Wherever the word "links" turns up in a line of the entries, copy that line.

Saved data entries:
★ ★ ★ ★ ★ ★ ★
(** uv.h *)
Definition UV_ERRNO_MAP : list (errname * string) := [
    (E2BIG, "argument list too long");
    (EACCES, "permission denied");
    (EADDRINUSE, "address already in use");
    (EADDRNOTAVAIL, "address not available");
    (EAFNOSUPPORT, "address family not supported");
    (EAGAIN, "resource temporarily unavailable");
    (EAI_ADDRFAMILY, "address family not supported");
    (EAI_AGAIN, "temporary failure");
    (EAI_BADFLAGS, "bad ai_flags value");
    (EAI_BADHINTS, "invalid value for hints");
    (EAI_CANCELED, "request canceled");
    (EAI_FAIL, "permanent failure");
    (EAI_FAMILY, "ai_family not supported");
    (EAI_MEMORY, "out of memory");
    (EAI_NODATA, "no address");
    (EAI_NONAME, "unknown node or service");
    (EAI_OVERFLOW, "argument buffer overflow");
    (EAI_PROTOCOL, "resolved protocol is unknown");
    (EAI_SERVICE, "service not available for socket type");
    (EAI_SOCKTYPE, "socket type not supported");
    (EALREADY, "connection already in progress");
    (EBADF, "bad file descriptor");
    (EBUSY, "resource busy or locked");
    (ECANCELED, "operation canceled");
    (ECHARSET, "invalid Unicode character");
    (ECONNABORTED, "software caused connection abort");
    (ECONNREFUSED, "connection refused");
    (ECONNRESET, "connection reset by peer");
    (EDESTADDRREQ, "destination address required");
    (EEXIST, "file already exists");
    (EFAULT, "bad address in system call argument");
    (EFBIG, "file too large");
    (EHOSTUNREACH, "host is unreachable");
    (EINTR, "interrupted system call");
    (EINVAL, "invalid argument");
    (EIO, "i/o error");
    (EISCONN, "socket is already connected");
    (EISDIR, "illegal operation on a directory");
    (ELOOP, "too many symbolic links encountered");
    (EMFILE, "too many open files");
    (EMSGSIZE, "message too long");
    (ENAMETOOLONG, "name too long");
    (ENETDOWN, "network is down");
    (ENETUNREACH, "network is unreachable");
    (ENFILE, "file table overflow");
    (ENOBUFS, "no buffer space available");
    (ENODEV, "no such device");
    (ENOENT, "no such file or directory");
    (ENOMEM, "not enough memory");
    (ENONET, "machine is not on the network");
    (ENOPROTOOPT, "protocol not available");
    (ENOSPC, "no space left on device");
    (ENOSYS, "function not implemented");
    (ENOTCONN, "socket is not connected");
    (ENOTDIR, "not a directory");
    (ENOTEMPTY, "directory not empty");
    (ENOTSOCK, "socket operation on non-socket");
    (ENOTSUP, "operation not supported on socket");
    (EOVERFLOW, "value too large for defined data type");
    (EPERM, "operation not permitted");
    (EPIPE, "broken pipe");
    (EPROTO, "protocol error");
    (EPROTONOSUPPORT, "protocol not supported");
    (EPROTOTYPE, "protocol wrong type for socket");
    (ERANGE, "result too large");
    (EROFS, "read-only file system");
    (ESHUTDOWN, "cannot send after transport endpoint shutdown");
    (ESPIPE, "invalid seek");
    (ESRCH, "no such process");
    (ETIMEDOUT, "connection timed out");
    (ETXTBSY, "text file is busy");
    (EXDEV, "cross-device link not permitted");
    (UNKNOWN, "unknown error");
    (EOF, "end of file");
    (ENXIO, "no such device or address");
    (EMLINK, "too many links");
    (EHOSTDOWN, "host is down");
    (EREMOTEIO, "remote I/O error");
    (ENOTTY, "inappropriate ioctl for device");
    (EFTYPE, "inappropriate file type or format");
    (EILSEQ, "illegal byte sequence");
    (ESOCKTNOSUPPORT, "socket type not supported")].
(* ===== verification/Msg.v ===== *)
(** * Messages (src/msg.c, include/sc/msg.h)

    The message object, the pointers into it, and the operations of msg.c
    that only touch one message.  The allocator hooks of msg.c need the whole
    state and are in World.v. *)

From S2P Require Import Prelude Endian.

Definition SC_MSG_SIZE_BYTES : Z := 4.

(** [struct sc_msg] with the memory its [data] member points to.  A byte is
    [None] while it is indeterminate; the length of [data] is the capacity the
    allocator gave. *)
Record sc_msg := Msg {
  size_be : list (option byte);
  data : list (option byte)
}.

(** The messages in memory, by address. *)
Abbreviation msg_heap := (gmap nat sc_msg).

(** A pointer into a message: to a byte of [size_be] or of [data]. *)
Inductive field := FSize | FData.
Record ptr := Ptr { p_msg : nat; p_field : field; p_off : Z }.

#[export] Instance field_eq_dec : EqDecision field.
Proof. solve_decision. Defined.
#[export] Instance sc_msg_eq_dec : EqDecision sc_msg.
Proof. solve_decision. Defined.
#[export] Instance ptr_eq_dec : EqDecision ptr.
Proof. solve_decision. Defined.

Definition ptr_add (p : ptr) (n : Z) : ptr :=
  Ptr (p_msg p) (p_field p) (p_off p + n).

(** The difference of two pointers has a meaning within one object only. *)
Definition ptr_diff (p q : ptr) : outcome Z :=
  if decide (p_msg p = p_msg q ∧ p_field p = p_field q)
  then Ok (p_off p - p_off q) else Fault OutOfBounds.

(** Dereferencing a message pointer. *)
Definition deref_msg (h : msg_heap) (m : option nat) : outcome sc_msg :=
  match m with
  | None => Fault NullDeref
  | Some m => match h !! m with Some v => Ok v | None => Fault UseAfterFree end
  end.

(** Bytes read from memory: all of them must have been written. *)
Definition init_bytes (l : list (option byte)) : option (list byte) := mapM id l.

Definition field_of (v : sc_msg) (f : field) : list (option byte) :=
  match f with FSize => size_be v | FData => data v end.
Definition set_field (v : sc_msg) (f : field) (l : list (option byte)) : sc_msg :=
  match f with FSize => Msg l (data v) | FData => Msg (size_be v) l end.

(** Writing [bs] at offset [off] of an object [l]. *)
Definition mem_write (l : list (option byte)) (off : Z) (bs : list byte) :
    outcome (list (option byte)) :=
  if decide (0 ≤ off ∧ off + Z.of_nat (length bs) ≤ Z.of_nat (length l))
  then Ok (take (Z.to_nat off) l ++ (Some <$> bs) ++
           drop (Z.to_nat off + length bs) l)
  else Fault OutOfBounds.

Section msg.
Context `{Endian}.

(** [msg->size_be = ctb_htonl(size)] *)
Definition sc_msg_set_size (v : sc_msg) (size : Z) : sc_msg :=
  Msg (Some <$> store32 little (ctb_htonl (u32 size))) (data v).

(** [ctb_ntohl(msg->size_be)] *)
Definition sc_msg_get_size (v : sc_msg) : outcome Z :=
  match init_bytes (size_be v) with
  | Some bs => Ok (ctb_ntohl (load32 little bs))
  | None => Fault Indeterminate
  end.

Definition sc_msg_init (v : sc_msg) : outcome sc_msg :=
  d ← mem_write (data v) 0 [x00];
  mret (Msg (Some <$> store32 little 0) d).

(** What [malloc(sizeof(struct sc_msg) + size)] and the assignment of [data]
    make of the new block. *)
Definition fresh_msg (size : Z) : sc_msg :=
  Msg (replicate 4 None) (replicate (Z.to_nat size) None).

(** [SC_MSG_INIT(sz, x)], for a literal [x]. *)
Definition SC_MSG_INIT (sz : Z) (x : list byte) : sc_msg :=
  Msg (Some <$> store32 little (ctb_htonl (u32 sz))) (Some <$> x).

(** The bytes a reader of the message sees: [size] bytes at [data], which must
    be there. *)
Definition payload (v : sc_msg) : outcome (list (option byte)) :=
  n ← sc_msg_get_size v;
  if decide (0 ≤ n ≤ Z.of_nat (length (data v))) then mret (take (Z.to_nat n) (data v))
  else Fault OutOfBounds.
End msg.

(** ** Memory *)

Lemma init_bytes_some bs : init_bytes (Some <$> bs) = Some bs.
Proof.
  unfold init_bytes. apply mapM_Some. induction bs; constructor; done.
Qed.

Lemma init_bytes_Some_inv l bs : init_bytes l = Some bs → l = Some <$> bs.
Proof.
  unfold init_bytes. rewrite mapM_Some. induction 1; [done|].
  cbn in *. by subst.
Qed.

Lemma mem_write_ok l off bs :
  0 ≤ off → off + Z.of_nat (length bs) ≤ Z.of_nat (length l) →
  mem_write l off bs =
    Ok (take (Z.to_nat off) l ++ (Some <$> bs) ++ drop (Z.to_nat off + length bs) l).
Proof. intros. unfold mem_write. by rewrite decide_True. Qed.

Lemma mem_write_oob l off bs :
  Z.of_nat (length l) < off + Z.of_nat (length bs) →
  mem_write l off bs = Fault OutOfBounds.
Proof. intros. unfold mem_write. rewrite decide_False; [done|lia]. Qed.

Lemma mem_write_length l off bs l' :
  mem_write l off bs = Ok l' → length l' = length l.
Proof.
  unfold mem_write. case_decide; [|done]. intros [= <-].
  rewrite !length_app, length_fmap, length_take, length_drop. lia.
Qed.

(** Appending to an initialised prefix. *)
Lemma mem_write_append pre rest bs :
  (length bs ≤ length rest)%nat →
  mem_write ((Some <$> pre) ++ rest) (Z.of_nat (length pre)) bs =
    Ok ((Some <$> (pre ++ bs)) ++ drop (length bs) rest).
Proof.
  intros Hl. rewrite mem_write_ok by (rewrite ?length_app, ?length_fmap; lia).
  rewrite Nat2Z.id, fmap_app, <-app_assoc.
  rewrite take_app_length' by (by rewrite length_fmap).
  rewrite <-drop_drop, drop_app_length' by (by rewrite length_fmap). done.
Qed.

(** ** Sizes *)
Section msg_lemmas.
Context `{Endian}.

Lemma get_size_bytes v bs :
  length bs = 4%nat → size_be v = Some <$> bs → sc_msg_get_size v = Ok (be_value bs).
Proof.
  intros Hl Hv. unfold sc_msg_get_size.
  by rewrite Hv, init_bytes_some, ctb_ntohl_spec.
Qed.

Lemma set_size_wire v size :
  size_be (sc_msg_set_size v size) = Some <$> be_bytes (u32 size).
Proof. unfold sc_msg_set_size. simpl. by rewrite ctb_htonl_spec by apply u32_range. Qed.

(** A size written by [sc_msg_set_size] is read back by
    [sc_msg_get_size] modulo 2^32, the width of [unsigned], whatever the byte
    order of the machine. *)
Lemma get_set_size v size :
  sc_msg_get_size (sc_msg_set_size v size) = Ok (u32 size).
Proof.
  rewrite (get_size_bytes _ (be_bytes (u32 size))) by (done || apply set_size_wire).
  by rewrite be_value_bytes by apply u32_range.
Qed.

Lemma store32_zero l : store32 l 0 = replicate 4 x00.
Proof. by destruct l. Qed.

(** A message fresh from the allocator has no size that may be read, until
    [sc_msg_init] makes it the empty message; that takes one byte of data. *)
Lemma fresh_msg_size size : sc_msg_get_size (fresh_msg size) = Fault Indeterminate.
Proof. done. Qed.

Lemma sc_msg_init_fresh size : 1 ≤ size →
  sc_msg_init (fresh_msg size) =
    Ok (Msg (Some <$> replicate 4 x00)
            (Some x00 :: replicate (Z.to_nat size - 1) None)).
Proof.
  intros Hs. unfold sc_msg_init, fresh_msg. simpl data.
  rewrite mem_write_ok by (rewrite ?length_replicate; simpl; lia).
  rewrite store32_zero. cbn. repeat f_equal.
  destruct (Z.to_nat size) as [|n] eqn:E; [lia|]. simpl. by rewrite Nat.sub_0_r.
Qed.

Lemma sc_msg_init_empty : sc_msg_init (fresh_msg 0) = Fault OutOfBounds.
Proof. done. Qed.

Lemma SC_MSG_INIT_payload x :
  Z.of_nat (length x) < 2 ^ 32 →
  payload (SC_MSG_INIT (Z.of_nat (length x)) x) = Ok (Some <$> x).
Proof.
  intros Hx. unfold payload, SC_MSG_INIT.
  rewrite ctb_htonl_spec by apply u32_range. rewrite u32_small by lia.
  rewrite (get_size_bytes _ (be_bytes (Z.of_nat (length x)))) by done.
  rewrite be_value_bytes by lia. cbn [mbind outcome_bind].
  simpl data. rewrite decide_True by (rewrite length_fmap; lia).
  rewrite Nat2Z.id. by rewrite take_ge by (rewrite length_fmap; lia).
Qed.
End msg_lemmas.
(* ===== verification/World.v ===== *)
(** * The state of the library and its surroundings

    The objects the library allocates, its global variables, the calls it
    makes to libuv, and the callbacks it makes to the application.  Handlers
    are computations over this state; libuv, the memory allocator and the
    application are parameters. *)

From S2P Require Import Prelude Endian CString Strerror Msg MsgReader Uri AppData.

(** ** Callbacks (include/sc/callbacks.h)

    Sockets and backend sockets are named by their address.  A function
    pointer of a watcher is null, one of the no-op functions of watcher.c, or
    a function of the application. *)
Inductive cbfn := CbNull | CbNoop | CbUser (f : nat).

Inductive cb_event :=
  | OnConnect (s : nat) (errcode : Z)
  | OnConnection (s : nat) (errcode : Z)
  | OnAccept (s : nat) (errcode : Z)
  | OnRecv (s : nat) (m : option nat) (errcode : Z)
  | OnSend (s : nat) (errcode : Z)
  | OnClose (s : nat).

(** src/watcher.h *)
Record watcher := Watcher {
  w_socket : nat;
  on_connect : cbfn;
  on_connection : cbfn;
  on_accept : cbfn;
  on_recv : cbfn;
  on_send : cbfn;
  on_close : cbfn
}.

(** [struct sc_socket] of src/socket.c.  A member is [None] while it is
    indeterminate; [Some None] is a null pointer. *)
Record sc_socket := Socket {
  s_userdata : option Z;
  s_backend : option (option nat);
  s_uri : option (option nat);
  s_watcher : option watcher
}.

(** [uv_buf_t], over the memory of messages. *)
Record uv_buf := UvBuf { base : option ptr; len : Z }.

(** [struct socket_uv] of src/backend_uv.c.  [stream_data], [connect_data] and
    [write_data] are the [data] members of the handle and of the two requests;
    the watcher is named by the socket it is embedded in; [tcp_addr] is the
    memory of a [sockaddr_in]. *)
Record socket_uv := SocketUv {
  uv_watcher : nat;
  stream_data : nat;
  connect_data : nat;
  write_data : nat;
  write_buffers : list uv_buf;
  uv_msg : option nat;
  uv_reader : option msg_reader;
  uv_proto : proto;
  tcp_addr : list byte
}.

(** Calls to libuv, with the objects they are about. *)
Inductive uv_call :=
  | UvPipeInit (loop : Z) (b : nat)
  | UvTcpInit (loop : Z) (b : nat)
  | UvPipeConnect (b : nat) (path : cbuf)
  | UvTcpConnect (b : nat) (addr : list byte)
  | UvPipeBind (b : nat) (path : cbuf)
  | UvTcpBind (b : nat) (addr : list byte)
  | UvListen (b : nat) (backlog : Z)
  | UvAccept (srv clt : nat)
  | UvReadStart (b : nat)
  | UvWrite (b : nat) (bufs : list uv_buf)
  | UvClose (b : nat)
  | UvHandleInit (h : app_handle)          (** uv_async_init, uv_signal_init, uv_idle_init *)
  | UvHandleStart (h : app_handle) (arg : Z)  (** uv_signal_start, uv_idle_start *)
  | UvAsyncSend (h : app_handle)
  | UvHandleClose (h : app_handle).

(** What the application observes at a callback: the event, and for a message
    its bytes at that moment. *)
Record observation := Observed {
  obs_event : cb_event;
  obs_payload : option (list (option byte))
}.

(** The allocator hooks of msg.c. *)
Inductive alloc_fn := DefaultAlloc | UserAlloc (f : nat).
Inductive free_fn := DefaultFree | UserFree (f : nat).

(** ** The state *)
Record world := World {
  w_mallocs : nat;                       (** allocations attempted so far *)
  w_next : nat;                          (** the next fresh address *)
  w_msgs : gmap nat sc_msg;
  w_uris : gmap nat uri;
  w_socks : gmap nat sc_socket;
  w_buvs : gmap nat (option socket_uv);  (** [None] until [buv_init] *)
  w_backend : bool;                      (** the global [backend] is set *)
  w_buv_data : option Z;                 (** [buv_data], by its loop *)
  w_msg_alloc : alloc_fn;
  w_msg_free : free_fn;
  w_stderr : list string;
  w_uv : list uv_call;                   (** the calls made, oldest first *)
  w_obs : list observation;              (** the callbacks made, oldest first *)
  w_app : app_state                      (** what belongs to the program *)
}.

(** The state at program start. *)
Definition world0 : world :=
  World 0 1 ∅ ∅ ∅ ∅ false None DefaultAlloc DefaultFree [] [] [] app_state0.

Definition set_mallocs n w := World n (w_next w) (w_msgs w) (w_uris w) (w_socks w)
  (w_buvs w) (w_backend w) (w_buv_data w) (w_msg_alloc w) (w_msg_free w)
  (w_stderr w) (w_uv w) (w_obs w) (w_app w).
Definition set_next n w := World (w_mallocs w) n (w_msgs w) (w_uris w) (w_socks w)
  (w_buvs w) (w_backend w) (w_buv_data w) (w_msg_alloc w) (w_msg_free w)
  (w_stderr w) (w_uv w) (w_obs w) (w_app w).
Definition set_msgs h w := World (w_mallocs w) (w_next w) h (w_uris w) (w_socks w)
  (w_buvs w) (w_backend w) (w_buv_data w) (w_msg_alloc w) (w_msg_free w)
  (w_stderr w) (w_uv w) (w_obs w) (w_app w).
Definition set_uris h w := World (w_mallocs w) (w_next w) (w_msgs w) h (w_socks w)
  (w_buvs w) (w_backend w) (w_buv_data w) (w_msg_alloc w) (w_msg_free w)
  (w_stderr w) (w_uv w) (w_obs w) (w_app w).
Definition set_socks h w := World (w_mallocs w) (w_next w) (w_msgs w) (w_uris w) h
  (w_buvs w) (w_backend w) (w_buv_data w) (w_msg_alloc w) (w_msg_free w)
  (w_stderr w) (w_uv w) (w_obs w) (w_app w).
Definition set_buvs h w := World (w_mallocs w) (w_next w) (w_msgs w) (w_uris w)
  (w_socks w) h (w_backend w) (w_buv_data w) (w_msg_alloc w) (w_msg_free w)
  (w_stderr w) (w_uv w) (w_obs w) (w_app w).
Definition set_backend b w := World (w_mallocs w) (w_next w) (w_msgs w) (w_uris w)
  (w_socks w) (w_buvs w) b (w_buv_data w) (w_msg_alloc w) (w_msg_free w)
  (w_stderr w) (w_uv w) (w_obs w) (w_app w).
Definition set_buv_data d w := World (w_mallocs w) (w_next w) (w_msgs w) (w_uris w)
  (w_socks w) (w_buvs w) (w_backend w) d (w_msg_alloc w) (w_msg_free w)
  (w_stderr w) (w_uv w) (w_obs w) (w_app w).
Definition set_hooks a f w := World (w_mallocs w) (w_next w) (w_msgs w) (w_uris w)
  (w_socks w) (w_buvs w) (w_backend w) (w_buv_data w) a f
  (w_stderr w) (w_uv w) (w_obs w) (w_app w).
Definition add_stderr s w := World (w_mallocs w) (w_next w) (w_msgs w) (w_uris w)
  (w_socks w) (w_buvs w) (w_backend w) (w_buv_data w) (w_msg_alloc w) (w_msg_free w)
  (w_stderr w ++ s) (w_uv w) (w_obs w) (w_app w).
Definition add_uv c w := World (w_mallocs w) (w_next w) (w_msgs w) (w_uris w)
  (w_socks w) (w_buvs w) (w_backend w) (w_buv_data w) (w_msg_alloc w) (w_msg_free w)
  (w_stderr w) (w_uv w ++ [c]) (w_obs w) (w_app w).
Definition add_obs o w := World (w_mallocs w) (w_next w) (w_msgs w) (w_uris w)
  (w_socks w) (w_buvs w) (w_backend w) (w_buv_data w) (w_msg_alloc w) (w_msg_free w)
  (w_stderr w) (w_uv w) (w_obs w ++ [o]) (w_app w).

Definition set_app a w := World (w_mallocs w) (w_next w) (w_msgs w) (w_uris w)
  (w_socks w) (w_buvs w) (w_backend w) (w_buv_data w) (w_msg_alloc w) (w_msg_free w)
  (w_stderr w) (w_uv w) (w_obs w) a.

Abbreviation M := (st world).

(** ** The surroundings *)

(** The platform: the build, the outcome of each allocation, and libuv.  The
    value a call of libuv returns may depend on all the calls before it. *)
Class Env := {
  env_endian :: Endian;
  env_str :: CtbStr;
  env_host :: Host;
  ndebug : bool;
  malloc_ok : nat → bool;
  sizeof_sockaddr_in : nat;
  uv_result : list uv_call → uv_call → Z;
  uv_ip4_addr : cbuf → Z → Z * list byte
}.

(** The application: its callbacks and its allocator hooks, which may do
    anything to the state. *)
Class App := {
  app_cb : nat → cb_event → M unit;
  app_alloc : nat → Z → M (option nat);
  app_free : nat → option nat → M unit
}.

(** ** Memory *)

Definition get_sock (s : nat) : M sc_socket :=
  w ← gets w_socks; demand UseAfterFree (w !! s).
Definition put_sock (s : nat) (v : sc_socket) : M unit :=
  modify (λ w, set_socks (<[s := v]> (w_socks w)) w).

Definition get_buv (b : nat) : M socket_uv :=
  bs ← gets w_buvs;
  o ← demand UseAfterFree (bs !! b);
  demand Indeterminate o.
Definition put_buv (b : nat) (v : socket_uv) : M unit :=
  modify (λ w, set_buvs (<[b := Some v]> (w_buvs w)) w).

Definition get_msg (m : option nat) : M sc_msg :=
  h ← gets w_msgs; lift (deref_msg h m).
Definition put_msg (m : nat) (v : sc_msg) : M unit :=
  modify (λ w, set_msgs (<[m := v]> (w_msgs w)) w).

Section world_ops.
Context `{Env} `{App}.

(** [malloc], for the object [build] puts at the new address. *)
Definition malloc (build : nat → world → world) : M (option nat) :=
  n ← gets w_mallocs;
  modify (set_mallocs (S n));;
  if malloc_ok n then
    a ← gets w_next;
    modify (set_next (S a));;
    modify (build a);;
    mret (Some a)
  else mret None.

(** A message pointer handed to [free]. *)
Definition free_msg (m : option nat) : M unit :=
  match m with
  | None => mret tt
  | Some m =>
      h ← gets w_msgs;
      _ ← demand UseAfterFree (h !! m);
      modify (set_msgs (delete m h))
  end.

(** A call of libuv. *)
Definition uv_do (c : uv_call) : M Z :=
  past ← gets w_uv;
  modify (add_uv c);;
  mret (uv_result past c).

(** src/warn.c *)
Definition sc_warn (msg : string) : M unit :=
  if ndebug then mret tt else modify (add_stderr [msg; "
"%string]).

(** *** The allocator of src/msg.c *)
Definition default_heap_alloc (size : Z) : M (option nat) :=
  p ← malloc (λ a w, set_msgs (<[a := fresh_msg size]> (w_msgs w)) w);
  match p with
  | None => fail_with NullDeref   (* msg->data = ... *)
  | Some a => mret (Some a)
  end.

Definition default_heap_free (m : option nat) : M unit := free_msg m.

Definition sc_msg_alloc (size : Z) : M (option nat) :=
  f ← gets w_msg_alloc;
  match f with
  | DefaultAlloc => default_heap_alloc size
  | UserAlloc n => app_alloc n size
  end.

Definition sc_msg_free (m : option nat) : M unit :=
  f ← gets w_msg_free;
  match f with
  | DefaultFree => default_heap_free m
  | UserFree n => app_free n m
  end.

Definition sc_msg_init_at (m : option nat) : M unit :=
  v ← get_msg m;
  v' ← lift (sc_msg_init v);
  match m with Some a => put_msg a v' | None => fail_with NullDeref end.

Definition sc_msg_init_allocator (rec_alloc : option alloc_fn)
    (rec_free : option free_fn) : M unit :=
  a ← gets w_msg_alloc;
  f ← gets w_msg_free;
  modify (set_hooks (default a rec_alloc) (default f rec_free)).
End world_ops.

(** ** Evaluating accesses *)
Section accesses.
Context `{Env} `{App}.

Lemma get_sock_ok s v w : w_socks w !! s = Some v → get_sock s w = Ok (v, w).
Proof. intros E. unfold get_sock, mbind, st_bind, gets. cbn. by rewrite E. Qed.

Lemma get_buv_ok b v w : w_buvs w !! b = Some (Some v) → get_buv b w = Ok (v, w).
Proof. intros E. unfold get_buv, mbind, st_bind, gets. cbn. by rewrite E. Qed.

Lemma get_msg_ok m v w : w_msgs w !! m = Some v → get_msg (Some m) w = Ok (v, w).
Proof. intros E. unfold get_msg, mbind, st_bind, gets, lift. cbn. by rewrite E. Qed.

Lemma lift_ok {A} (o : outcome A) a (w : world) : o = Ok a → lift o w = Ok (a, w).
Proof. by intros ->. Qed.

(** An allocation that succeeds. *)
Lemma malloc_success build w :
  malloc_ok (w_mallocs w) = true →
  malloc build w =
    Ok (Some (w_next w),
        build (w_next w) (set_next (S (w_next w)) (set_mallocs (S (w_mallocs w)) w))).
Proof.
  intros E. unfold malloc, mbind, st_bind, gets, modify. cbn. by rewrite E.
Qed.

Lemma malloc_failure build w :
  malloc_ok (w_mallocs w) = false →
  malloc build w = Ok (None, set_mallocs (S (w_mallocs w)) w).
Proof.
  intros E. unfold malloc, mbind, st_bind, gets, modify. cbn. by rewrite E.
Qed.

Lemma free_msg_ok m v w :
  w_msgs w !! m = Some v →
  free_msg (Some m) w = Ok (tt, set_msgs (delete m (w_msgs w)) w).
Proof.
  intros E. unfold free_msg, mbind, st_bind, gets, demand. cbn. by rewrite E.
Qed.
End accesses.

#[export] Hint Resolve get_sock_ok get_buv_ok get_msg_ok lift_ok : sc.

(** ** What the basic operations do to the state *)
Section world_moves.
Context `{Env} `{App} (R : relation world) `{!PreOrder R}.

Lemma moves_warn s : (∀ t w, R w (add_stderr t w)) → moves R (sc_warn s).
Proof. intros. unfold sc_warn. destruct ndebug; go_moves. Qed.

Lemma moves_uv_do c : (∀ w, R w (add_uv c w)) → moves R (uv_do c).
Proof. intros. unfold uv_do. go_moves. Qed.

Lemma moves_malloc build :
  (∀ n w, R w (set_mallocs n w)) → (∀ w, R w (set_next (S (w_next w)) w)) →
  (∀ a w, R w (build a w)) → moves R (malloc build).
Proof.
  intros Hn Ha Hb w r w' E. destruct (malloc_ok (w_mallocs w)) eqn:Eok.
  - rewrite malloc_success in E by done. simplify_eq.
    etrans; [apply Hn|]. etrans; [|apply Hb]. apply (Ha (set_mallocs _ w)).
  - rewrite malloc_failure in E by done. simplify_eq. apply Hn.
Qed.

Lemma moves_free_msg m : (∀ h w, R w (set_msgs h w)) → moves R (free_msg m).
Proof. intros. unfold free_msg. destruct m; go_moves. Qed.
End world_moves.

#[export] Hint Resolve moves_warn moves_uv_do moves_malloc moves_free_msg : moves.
★ ★ ★ ★ ★ ★ ★
WRITTEN RESPONSE =
    (ELOOP, "too many symbolic links encountered");
    (EMLINK, "too many links");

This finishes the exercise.